Many high-flying technology companies like Netflix and Facebook are in the U.S. But the so-called nuts and bolts of the internet are made in Europe and Asia. Taiwan Semiconductor Manufacturing (better known as TSMC) and Samsung make the majority of the world’s semiconductors. Dutch company ASML is the world’s largest supplier of lithography systems used to build semiconductors and machines used in the production of integrated circuits. Investing in stocks of these companies offers exposure to fast-growing areas of technology with a record of paying dividends, which has historically helped lower volatility and provide better downside protection in declining markets. TSMC and Samsung both have a dividend yield above 3% (as of June 30th).
Health care is another area of continuing interest for us. Europe is home to many high-quality pharmaceutical companies that are leading in immunotherapy, an area with applications ranging from treatment of various types of cancer to obesity. Roche and Novartis are the largest and most obvious; they offer the potential for capital appreciation with an attractive dividend yield above 3% (as of June 30th). But our analysts believe there are many other smaller companies with viable drugs in their pipelines.
Fundamentals matter: Europe and Asia are home to some very well-run companies.
After I have decided that I like the fundamentals of a company, I always go back to basics, which for me is that a stock’s return is capital appreciation plus the dividend. The reality today is that dividend yields are higher outside the U.S., and capital appreciation may be higher than it seems on the surface. Many companies also have a strong culture of paying dividends — they are very focused on paying the cash flow back to shareholders. When I look at operating profit rather than EPS, the growth rates of many European companies are comparable to those in the U.S.

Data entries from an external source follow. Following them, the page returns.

(** ** The reinsertion loop *)

Lemma launch_loop_indices l i q :
  NoDup (GetSharedState <$> l) →
  (∀ inv, inv ∈ l → status q (GetSharedState inv) = Some ON_HOLD) →
  (- 2 ^ 63 ≤ i - Z.of_nat (length l))%Z → (i < 2 ^ 63)%Z →
  ∃ q', launch_loop l (to_size_t i) q = Ok q' ∧
        (∀ j inv, l !! j = Some inv →
                  index_of q' (GetSharedState inv) = Some (i - Z.of_nat (S j))%Z) ∧
        (∀ g, g ∉ GetSharedState <$> l → Heap q' !! g = Heap q !! g).
Proof.
  revert i q. induction l as [|inv l IH]; intros i q Hnd Hst Hlo Hhi; simpl.
  - eexists. split_and!; [done| |done]. intros j inv Hj. by rewrite lookup_nil in Hj.
  - apply NoDup_cons in Hnd as [Hnotin Hnd]. simpl in Hlo.
    pose proof (Hst inv (list_elem_of_here _ _)) as Hinv.
    unfold status in Hinv. destruct (Heap q !! GetSharedState inv) as [st|] eqn:Est; [|done].
    unfold load. rewrite Est. simpl. simpl in Hinv. simplify_eq.
    rewrite decide_True by done.
    unfold store_InvokerIndex, store_Status, load. rewrite Est. simpl.
    rewrite lookup_insert_eq. simpl. rewrite insert_insert_eq.
    rewrite to_size_t_pred, to_vtkIdType_to_size_t.
    rewrite to_vtkIdType_range by (unfold vtkIdType_range; lia).
    match goal with |- context [launch_loop l _ ?q1] => set (q1' := q1) end.
    destruct (IH (i - 1)%Z q1') as (q' & Hq' & Hidx & Hother); [done| |lia|lia|].
    { intros w Hw. unfold status, q1'. simpl. rewrite lookup_insert_ne.
      - apply Hst. by right.
      - intros Heq. apply Hnotin. rewrite Heq. by apply list_elem_of_fmap_2. }
    exists q'. split_and!; [done| |].
    + intros [|j] w Hj; simpl in Hj.
      * simplify_eq. unfold index_of. rewrite Hother by done.
        unfold q1'. simpl. rewrite lookup_insert_eq. simpl. f_equal; lia.
      * rewrite (Hidx j w Hj). f_equal; lia.
    + intros g Hg. rewrite Hother by set_solver. unfold q1'. simpl.
      rewrite lookup_insert_ne; [done|]. set_solver.
Qed.


(** When the ready queue is empty the count starts at the number of invokers,
    so that the new front has index 0. *)
Lemma launch_invokers_empty_queue invokersToLaunch q :
  InvokerQueue q = [] →
  NoDup (GetSharedState <$> invokersToLaunch) →
  (∀ inv, inv ∈ invokersToLaunch → status q (GetSharedState inv) = Some ON_HOLD) →
  (Z.of_nat (length invokersToLaunch) < 2 ^ 63)%Z →
  ∃ q', launch_invokers invokersToLaunch q = Ok q' ∧
    InvokerQueue q' = Some <$> rev invokersToLaunch ∧
    ∀ j inv, invokersToLaunch !! j = Some inv →
      index_of q' (GetSharedState inv)
      = Some (Z.of_nat (length invokersToLaunch) - Z.of_nat (S j))%Z.
Proof.
  intros Hq Hnd Hst Hlen.
  destruct (launch_loop_indices invokersToLaunch (Z.of_nat (length invokersToLaunch)) q
              Hnd Hst) as (q1 & Hloop & Hidx & _); [lia..|].
  rewrite <- to_size_t_of_nat in Hloop by lia.
  assert (launch_invokers invokersToLaunch q
          = Ok (emit (replicate (length invokersToLaunch) EvNotifyOne) q1)) as Hrun.
  { unfold launch_invokers. destruct invokersToLaunch as [|inv l].
    - simpl in Hloop. by inv_res.
    - rewrite Hq. simpl. simpl in Hloop. rewrite Hloop. done. }
  eexists. split; [exact Hrun|].
  apply launch_invokers_spec in Hrun as (Hq' & _). split.
  - by rewrite Hq', Hq, app_nil_r.
  - intros j inv Hj. apply (Hidx j inv Hj).
Qed.

(** ** TryInvoke *)

(** C5: [TryInvoke] takes the slot at the target's index minus the front's
    index; a slot that is not the front is left as a tombstone, a front slot
    is popped and the leading tombstones are stripped, after which the queue
    is empty or its front is not null. *)
Theorem TryInvoke_take_slot state q st invoker rest frontState index :
  Heap q !! state = Some st → Status st = ENQUEUED →
  InvokerQueue q = Some invoker :: rest →
  Heap q !! GetSharedState invoker = Some frontState →
  index = (InvokerIndex st - InvokerIndex frontState)%Z →
  vtkIdType_range index → (0 ≤ index < Z.of_nat (length (InvokerQueue q)))%Z →
  ∃ slot q', TryInvoke_take state q = Ok (slot, q') ∧
    InvokerQueue q !! Z.to_nat index = Some slot ∧
    (index ≠ 0%Z → InvokerQueue q' = <[Z.to_nat index := None]> (InvokerQueue q)) ∧
    (index = 0%Z → slot = Some invoker ∧ InvokerQueue q' = strip_nullptr rest ∧
                   (InvokerQueue q' = [] ∨ ∃ inv l, InvokerQueue q' = Some inv :: l)) ∧
    Heap q' = Heap q ∧ InvokersOnHold q' = InvokersOnHold q ∧ Trace q' = Trace q.
Proof.
  intros Hst Henq Hq Hfront -> Hrange Hidx.
  destruct (InvokerQueue q !! Z.to_nat (InvokerIndex st - InvokerIndex frontState))
    as [slot|] eqn:Eslot.
  2:{ apply lookup_ge_None in Eslot. lia. }
  unfold TryInvoke_take, load. rewrite Hst. simpl.
  rewrite decide_False by (intros ?; congruence).
  rewrite decide_False by (by rewrite Hq).
  unfold front_InvokerIndex, load. rewrite Hq. simpl. rewrite Hfront. simpl.
  rewrite to_vtkIdType_range by done.
  rewrite decide_True by (by rewrite Hq in Hidx).
  rewrite <- Hq, Eslot. simpl.
  destruct (decide (InvokerIndex st - InvokerIndex frontState = 0)%Z) as [H0|Hne].
  - exists slot. eexists. split; [done|]. rewrite H0 in *. rewrite Hq in *. simpl in *.
    simplify_eq. split_and!; try done.
    intros _. split_and!; [done|done|]. apply strip_nullptr_front.
  - exists slot. eexists. split; [done|]. split_and!; try done.
Qed.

In the U.S. there is tremendous focus on buybacks to sustain a steady growth of earnings per share (EPS). There is less focus on operating profit and organic growth. Companies are taking on debt to buy back stock. As a result, the EPS grows much faster than the operating profit. That is not a common tradition outside the U.S. Certain companies do it, but on a far smaller scale and with less frequency. And even when they do, they don't often cancel the stock, so it does not translate to EPS growth.

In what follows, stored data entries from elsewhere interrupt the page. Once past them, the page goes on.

(** X18.  A hook made by [NewExternalHook] has at least one attempt and a
    positive timeout, whatever numbers were passed; and every error its
    [Fire] returns wraps a cause: the marshalling error, the request
    error, or the failure of the last attempt.  The error is never the one
    built around a nil cause. *)
Theorem NewExternalHook_Fire_error_wraps :
  forall (endpoint : string) (maxRetries timeout : Z) (h : hook.ExternalHook),
    hook.NewExternalHook endpoint maxRetries timeout = (Some h, None) ->
    1 <= hook.maxRetries h
    /\ 0 < hook.timeout h
    /\ forall (marshal : string + Go.error) (net : Z -> hook.Outcome)
              (e : Go.error),
         fst (hook.Fire h marshal net) = Some e ->
         exists cause, Go.Unwrap e = Some cause.
Proof.
  intros endpoint maxRetries timeout h Hnew.
  unfold hook.NewExternalHook in Hnew.
  destruct (String.eqb endpoint ""); [discriminate Hnew|].
  injection Hnew as <-. cbn [hook.maxRetries hook.timeout].
  assert (H1 : 1 <= (if maxRetries <=? 0 then 3 else maxRetries))
    by (destruct (Z.leb_spec maxRetries 0); lia).
  split; [exact H1|]. split.
  - destruct (Z.leb_spec timeout 0); [reflexivity | lia].
  - intros marshal net e He.
    assert (Hw : Go.Unwrap e <> None).
    { unfold hook.Fire in He. destruct marshal as [payload|err].
      - eapply fireLoop_error_wraps; [|exact He].
        left. cbn [hook.maxRetries]. lia.
      - cbn in He. injection He as <-. discriminate. }
    destruct (Go.Unwrap e) as [cause|]; [now exists cause | now contradiction Hw].
Qed.

Lemma NewExternalHook_Fire_error_wraps_witness :
  hook.NewExternalHook "http://example.com/logs" 0 0
  = (Some {| hook.endpoint := "http://example.com/logs";
             hook.client := {| hook.Timeout := 10 * hook.Second |};
             hook.maxRetries := 3;
             hook.timeout := 10 * hook.Second |}, None)
  /\ 1 <= 3.
Proof.
  split; [reflexivity|].
  exact (proj1 (NewExternalHook_Fire_error_wraps "http://example.com/logs"
                  0 0 _ eq_refl)).
Defined.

Companies cannot borrow indefinitely to pay dividends. Nor can they take too much of the operating cash flow to pay dividends to shareholders because that usually comes at the cost of the reinvestment cycle.

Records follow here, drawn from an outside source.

(** [findWordContaining] finds the word of an offset: it gives [undefined]
    exactly when no word character lies at the offset (an offset outside of
    the slice included), and otherwise the range of the word that holds the
    offset, which is the longest run of word characters around it. *)
Theorem findWordContaining_spec (s : LinesSliceCharSequence) (offset : Z) :
  (findWordContaining s offset = None
   <-> isWordCharAt (elements s) offset = false)
  /\ forall r, findWordContaining s offset = Some r ->
       isWord (elements s) r /\ start r <= offset < endExclusive r.
Proof.
  destruct (isWordCharAt (elements s) offset) eqn:Hw.
  - destruct (findWordContaining_isWord s offset Hw) as (r & Hr & Hword & Ho).
    rewrite Hr. split; [split; discriminate|].
    intros r' [= <-]. auto.
  - assert (Hnone : findWordContaining s offset = None).
    { unfold findWordContaining. rewrite Hw. simpl.
      by destruct (_ || _). }
    rewrite Hnone. split; [done | discriminate].
Qed.

(** Every offset of a word gives the same word: when [findWordContaining]
    returns a range for an offset, it returns that range for every offset of
    the range, which is what [coverFullWords] relies on when it compares the
    word before a diff with the word after it. *)
Theorem findWordContaining_same_word (s : LinesSliceCharSequence)
    (offset offset' : Z) (r : OffsetRange) :
  findWordContaining s offset = Some r ->
  start r <= offset' < endExclusive r ->
  findWordContaining s offset' = Some r.
Proof.
  intros Hr Ho'.
  assert (Hw : isWordCharAt (elements s) offset = true).
  { destruct (isWordCharAt (elements s) offset) eqn:Hw; [reflexivity|].
    unfold findWordContaining in Hr. rewrite Hw in Hr. simpl in Hr.
    by destruct (_ || _). }
  destruct (findWordContaining_isWord s offset Hw) as (r0 & Hr0 & Hword & Ho).
  assert (r0 = r) as -> by congruence.
  pose proof Hword as (_ & _ & Hall & _).
  destruct (findWordContaining_isWord s offset' (Hall offset' Ho'))
    as (r' & Hr' & Hword' & Ho'').
  rewrite Hr'. f_equal. by apply (isWord_unique (elements s) r' r offset').
Qed.

Lemma findWordContaining_same_word_witness :
  LinesSliceCharSequence_text ThreeWords.slice = codes "let x1 = foo"
  /\ findWordContaining ThreeWords.slice 4 = Some (mkOffsetRange 4 6)
  /\ findWordContaining ThreeWords.slice 5 = Some (mkOffsetRange 4 6).
Proof.
  split; [vm_compute; reflexivity|]. split; [vm_compute; reflexivity|].
  apply (findWordContaining_same_word ThreeWords.slice 4 5 (mkOffsetRange 4 6));
    [vm_compute; reflexivity | simpl; lia].
Defined.

(** ** Character categories and boundary scores *)

(** [isWordChar] and [getCategory] agree on what a word character is. *)
Lemma getCategory_isWordChar (c : char) :
  isWordChar c = true
  <-> getCategory (Some (Z.of_N c)) ∈ [WordLower; WordUpper; WordNumber].
Proof.
  unfold isWordChar, getCategory, CharCode.LineFeed, CharCode.CarriageReturn,
    CharCode.Space, CharCode.Tab, CharCode.a, CharCode.z, CharCode.A,
    CharCode.Z, CharCode.Digit0, CharCode.Digit9.
  rewrite !elem_of_cons, elem_of_nil.
  destruct (N.leb_spec 97 c), (N.leb_spec c 122), (N.leb_spec 65 c),
    (N.leb_spec c 90), (N.leb_spec 48 c), (N.leb_spec c 57); simpl; try lia.
  all: repeat match goal with
         | |- context [Z.eqb ?x ?y] => destruct (Z.eqb_spec x y); try lia
         | |- context [Z.leb ?x ?y] => destruct (Z.leb_spec x y); try lia
         end; simpl.
  all: split; intros Hc; try discriminate; try reflexivity; try tauto;
    destruct Hc as [Hc|[Hc|[Hc|[]]]]; discriminate.
Qed.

A well-balanced company is one that is able to take some of its operating cash flow, deploy it to the needs of the business and then look at other sources of growth — be it through acquisition or otherwise. At the end of the day, there should still be some cash left to service a stable but growing dividend policy. There is a discipline both to the management of the business and the capital structure. In my experience, those companies that are able to balance both tend to have very good stock price evolution over extended periods of time. And those are the companies that I look to invest in for the long term.
Gerald Du Manoir is an equity portfolio manager with 29 years of investment experience, 28 with Capital Group. Earlier in his career at Capital, he covered European construction and building materials and European consumer goods companies as an investment analyst. He holds a degree in international finance from the Institut Superieur de Gestion in Paris.
Investing outside the United States involves risks, such as currency fluctuations, periods of illiquidity and price volatility. These risks may be heightened in connection with investments in developing countries.